Records shown ->
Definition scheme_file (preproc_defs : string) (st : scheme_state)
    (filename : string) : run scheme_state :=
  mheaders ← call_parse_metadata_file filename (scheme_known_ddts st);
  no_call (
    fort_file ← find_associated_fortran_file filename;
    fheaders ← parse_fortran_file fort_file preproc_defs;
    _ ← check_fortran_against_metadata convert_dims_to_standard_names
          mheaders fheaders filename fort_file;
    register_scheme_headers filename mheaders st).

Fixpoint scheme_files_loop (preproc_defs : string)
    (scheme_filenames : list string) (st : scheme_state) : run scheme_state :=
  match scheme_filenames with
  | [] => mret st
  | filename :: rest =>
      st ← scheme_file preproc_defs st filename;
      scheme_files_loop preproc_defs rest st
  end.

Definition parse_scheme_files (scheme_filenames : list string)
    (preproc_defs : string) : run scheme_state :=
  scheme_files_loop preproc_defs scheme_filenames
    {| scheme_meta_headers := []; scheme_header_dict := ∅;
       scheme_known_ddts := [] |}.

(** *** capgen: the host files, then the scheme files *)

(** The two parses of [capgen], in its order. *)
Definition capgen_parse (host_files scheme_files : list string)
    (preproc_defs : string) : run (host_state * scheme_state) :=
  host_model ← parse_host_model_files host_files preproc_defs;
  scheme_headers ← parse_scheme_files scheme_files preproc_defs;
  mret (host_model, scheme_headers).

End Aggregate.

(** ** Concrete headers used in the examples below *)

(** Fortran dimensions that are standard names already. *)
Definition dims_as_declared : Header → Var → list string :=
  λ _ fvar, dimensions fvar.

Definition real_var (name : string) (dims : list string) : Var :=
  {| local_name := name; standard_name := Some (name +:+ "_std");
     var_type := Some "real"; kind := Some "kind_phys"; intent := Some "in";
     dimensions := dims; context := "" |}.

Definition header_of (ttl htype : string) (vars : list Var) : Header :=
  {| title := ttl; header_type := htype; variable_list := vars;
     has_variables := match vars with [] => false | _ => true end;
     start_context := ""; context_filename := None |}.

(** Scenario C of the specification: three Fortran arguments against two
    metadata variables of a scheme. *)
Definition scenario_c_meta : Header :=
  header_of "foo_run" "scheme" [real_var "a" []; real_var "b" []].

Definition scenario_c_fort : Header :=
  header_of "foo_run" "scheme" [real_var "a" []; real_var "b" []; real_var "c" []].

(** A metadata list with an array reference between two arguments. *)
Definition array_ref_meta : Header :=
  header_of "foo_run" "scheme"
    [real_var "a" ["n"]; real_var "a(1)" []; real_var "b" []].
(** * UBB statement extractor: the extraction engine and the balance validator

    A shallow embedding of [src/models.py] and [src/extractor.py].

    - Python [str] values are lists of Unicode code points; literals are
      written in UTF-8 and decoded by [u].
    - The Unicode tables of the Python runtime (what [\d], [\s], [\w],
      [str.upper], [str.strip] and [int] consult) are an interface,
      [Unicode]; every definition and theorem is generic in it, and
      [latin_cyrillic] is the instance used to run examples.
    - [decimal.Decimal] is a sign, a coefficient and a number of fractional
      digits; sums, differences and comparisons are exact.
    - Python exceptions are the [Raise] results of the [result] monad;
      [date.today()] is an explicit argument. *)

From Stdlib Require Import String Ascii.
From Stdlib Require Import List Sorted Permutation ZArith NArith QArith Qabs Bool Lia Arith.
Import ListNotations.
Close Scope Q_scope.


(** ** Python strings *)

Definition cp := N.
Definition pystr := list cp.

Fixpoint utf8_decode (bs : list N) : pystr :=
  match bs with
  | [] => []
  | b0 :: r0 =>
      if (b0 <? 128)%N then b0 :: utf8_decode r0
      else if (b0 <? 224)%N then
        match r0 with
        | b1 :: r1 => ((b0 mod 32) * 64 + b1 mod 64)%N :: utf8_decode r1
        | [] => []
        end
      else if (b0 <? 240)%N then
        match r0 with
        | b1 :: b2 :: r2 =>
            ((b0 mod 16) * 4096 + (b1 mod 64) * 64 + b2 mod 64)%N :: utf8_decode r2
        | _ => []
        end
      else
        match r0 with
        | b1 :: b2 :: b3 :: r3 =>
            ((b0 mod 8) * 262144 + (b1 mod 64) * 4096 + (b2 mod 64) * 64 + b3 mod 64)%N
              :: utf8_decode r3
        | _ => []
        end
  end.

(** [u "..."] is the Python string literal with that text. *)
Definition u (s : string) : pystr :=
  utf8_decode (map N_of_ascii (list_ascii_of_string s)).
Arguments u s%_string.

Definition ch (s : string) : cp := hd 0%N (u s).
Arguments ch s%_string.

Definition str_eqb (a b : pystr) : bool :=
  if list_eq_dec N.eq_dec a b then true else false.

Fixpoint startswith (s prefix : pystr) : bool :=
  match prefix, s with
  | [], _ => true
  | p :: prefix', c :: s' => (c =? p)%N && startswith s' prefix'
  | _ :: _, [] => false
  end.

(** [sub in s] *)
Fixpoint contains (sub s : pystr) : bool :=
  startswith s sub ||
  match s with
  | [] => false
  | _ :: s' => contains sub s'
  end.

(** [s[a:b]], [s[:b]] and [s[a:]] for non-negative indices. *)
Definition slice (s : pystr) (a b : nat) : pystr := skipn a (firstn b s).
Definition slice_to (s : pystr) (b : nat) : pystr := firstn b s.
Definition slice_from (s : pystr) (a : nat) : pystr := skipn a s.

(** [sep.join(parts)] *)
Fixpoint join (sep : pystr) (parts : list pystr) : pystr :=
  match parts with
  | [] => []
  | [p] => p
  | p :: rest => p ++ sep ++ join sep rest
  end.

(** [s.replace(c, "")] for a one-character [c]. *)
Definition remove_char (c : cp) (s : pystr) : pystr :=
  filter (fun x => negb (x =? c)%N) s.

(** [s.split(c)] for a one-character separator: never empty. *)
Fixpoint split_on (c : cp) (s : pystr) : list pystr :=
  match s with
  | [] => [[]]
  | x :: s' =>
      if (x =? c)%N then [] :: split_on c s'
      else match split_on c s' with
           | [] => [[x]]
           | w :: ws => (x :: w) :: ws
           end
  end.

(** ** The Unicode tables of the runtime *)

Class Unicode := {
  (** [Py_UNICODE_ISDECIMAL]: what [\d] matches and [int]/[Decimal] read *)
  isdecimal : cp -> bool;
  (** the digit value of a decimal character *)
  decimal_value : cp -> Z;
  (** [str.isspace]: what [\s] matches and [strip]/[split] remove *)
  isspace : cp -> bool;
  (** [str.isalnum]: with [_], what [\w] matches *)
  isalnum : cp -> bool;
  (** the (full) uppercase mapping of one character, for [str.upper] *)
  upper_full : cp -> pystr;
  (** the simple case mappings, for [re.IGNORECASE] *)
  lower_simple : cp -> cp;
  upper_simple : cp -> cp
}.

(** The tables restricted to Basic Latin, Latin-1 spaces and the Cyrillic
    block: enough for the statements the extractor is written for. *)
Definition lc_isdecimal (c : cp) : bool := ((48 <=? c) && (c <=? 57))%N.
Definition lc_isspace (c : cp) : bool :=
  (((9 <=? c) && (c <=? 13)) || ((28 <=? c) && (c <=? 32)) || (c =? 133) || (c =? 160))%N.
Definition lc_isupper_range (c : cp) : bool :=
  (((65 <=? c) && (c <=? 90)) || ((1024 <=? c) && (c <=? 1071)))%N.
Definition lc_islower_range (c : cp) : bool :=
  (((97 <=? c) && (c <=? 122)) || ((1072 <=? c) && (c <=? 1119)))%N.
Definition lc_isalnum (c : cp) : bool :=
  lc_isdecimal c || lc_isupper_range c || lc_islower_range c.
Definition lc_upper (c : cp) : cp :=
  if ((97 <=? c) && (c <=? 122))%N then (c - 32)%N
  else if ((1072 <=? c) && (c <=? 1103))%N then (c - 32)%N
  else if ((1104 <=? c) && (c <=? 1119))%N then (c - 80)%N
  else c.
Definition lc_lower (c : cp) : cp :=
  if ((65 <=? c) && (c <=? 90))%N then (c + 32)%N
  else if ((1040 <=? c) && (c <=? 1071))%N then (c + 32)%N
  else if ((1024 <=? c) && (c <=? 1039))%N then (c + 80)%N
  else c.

Task details -> Retype the listing from its first line onward, stopping after the line that contains "Definition header_of (ttl" has been retyped in full.

Solution below ->
Definition scheme_file (preproc_defs : string) (st : scheme_state)
    (filename : string) : run scheme_state :=
  mheaders ← call_parse_metadata_file filename (scheme_known_ddts st);
  no_call (
    fort_file ← find_associated_fortran_file filename;
    fheaders ← parse_fortran_file fort_file preproc_defs;
    _ ← check_fortran_against_metadata convert_dims_to_standard_names
          mheaders fheaders filename fort_file;
    register_scheme_headers filename mheaders st).

Fixpoint scheme_files_loop (preproc_defs : string)
    (scheme_filenames : list string) (st : scheme_state) : run scheme_state :=
  match scheme_filenames with
  | [] => mret st
  | filename :: rest =>
      st ← scheme_file preproc_defs st filename;
      scheme_files_loop preproc_defs rest st
  end.

Definition parse_scheme_files (scheme_filenames : list string)
    (preproc_defs : string) : run scheme_state :=
  scheme_files_loop preproc_defs scheme_filenames
    {| scheme_meta_headers := []; scheme_header_dict := ∅;
       scheme_known_ddts := [] |}.

(** *** capgen: the host files, then the scheme files *)

(** The two parses of [capgen], in its order. *)
Definition capgen_parse (host_files scheme_files : list string)
    (preproc_defs : string) : run (host_state * scheme_state) :=
  host_model ← parse_host_model_files host_files preproc_defs;
  scheme_headers ← parse_scheme_files scheme_files preproc_defs;
  mret (host_model, scheme_headers).

End Aggregate.

(** ** Concrete headers used in the examples below *)

(** Fortran dimensions that are standard names already. *)
Definition dims_as_declared : Header → Var → list string :=
  λ _ fvar, dimensions fvar.

Definition real_var (name : string) (dims : list string) : Var :=
  {| local_name := name; standard_name := Some (name +:+ "_std");
     var_type := Some "real"; kind := Some "kind_phys"; intent := Some "in";
     dimensions := dims; context := "" |}.

Definition header_of (ttl htype : string) (vars : list Var) : Header :=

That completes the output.